[[ Provided data, beginning ]]
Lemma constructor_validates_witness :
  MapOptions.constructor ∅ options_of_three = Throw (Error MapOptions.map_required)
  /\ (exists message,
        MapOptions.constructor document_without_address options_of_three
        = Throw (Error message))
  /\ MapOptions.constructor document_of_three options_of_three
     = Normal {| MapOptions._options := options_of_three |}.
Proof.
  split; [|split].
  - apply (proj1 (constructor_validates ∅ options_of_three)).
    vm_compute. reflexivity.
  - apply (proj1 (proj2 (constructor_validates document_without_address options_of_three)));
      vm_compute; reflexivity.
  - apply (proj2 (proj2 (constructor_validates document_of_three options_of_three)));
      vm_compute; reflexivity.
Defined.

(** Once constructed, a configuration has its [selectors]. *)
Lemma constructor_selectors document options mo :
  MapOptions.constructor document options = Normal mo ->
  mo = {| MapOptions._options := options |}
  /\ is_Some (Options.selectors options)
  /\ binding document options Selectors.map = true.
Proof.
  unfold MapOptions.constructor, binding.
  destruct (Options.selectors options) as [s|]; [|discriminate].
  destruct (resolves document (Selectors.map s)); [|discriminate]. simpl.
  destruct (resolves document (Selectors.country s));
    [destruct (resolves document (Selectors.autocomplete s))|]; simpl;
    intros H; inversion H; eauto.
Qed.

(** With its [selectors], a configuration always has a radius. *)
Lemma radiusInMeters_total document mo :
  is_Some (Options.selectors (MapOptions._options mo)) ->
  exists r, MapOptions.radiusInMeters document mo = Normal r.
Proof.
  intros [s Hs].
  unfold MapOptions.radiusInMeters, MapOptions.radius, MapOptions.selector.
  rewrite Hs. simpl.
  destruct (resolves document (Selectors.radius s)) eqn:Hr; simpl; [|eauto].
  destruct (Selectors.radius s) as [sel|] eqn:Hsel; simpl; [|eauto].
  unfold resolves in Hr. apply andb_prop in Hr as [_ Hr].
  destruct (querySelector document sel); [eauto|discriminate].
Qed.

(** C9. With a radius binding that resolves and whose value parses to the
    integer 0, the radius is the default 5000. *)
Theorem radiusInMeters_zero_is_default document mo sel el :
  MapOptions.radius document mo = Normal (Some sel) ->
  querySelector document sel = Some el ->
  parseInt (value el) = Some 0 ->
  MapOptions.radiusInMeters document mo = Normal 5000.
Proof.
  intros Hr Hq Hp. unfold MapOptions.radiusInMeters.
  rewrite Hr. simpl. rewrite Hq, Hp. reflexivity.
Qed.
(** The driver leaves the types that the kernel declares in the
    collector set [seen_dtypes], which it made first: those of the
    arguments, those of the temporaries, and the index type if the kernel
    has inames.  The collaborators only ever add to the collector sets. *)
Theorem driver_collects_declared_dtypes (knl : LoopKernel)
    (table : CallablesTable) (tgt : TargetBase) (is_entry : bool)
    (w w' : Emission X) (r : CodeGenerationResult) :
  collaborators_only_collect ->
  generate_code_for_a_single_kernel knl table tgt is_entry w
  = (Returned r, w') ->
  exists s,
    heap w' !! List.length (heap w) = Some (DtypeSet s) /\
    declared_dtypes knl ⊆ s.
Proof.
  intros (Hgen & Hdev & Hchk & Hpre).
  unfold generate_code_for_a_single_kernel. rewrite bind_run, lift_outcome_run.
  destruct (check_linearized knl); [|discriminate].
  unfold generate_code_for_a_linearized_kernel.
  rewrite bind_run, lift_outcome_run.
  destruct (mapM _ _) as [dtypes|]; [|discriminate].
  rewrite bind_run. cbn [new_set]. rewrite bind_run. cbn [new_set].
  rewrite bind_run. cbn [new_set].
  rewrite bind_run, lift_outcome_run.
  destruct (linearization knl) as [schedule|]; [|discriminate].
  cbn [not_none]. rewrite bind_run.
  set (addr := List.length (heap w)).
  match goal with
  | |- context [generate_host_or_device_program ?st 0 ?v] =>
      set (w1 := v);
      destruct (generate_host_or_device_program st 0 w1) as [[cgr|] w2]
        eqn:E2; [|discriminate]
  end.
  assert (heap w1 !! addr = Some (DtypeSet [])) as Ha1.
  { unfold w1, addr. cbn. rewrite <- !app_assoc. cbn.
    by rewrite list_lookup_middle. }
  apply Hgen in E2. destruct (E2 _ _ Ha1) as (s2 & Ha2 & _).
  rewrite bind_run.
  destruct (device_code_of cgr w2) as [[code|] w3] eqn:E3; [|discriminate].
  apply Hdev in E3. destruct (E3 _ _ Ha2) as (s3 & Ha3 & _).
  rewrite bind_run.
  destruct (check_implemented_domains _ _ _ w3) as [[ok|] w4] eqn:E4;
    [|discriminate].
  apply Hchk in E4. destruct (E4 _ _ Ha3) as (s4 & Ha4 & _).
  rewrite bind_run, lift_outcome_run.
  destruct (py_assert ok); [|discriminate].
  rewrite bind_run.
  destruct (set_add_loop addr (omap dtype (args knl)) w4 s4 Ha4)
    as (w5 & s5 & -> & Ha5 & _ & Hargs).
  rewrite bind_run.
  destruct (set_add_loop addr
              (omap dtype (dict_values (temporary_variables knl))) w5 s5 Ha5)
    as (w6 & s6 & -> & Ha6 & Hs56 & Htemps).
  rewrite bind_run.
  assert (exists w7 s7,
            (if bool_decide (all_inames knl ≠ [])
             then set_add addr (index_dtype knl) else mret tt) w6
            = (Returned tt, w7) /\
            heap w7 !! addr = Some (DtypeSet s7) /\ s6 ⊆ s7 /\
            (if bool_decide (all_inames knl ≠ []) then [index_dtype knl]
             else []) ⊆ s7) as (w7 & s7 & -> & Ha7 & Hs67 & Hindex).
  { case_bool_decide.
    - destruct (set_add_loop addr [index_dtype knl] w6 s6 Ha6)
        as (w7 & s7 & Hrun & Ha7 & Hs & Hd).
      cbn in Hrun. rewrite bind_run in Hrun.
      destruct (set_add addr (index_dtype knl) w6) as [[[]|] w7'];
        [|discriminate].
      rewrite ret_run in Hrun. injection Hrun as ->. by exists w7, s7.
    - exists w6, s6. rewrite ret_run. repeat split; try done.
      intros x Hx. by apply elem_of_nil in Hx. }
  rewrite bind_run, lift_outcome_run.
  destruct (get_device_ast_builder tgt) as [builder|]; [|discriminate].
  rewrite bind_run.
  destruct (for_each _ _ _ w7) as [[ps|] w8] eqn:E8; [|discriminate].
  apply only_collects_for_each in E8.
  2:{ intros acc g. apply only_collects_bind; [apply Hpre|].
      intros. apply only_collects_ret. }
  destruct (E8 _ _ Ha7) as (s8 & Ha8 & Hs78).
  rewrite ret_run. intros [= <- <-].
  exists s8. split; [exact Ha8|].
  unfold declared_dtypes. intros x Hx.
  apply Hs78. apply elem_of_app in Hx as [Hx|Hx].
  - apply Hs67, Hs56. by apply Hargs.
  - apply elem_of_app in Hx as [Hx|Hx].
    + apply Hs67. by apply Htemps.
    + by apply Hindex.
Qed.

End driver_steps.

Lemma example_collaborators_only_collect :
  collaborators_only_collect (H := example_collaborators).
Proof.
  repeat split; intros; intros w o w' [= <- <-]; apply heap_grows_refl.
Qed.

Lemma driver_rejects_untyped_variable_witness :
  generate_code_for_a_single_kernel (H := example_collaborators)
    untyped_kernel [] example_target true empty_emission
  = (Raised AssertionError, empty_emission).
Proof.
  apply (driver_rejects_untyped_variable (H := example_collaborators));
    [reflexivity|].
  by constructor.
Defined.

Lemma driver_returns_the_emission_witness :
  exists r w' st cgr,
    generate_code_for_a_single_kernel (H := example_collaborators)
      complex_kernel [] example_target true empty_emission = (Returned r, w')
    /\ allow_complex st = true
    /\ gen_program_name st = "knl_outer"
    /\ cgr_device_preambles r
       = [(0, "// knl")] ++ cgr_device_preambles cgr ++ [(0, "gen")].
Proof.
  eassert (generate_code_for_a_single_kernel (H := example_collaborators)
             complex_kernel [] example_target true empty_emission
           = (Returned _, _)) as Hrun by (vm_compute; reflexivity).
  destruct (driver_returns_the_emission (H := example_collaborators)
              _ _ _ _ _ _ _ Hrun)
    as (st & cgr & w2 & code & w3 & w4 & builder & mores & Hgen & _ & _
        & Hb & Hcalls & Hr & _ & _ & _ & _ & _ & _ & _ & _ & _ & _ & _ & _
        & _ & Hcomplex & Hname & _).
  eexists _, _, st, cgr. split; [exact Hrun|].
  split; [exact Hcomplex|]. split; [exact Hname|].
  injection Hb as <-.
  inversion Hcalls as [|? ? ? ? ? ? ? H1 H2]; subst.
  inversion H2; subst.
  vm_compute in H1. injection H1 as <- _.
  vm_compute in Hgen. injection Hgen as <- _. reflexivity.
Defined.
[[ Provided data, end ]]
• [How to complete this task]: What you return must be the lines above that run from the line with "collector set [seen_dtypes], which" to the line with "by rewrite list_lookup_middle.", inclusive, each copied exactly.

• [Exercise output]:
    collector set [seen_dtypes], which it made first: those of the
    arguments, those of the temporaries, and the index type if the kernel
    has inames.  The collaborators only ever add to the collector sets. *)
Theorem driver_collects_declared_dtypes (knl : LoopKernel)
    (table : CallablesTable) (tgt : TargetBase) (is_entry : bool)
    (w w' : Emission X) (r : CodeGenerationResult) :
  collaborators_only_collect ->
  generate_code_for_a_single_kernel knl table tgt is_entry w
  = (Returned r, w') ->
  exists s,
    heap w' !! List.length (heap w) = Some (DtypeSet s) /\
    declared_dtypes knl ⊆ s.
Proof.
  intros (Hgen & Hdev & Hchk & Hpre).
  unfold generate_code_for_a_single_kernel. rewrite bind_run, lift_outcome_run.
  destruct (check_linearized knl); [|discriminate].
  unfold generate_code_for_a_linearized_kernel.
  rewrite bind_run, lift_outcome_run.
  destruct (mapM _ _) as [dtypes|]; [|discriminate].
  rewrite bind_run. cbn [new_set]. rewrite bind_run. cbn [new_set].
  rewrite bind_run. cbn [new_set].
  rewrite bind_run, lift_outcome_run.
  destruct (linearization knl) as [schedule|]; [|discriminate].
  cbn [not_none]. rewrite bind_run.
  set (addr := List.length (heap w)).
  match goal with
  | |- context [generate_host_or_device_program ?st 0 ?v] =>
      set (w1 := v);
      destruct (generate_host_or_device_program st 0 w1) as [[cgr|] w2]
        eqn:E2; [|discriminate]
  end.
  assert (heap w1 !! addr = Some (DtypeSet [])) as Ha1.
  { unfold w1, addr. cbn. rewrite <- !app_assoc. cbn.
    by rewrite list_lookup_middle. }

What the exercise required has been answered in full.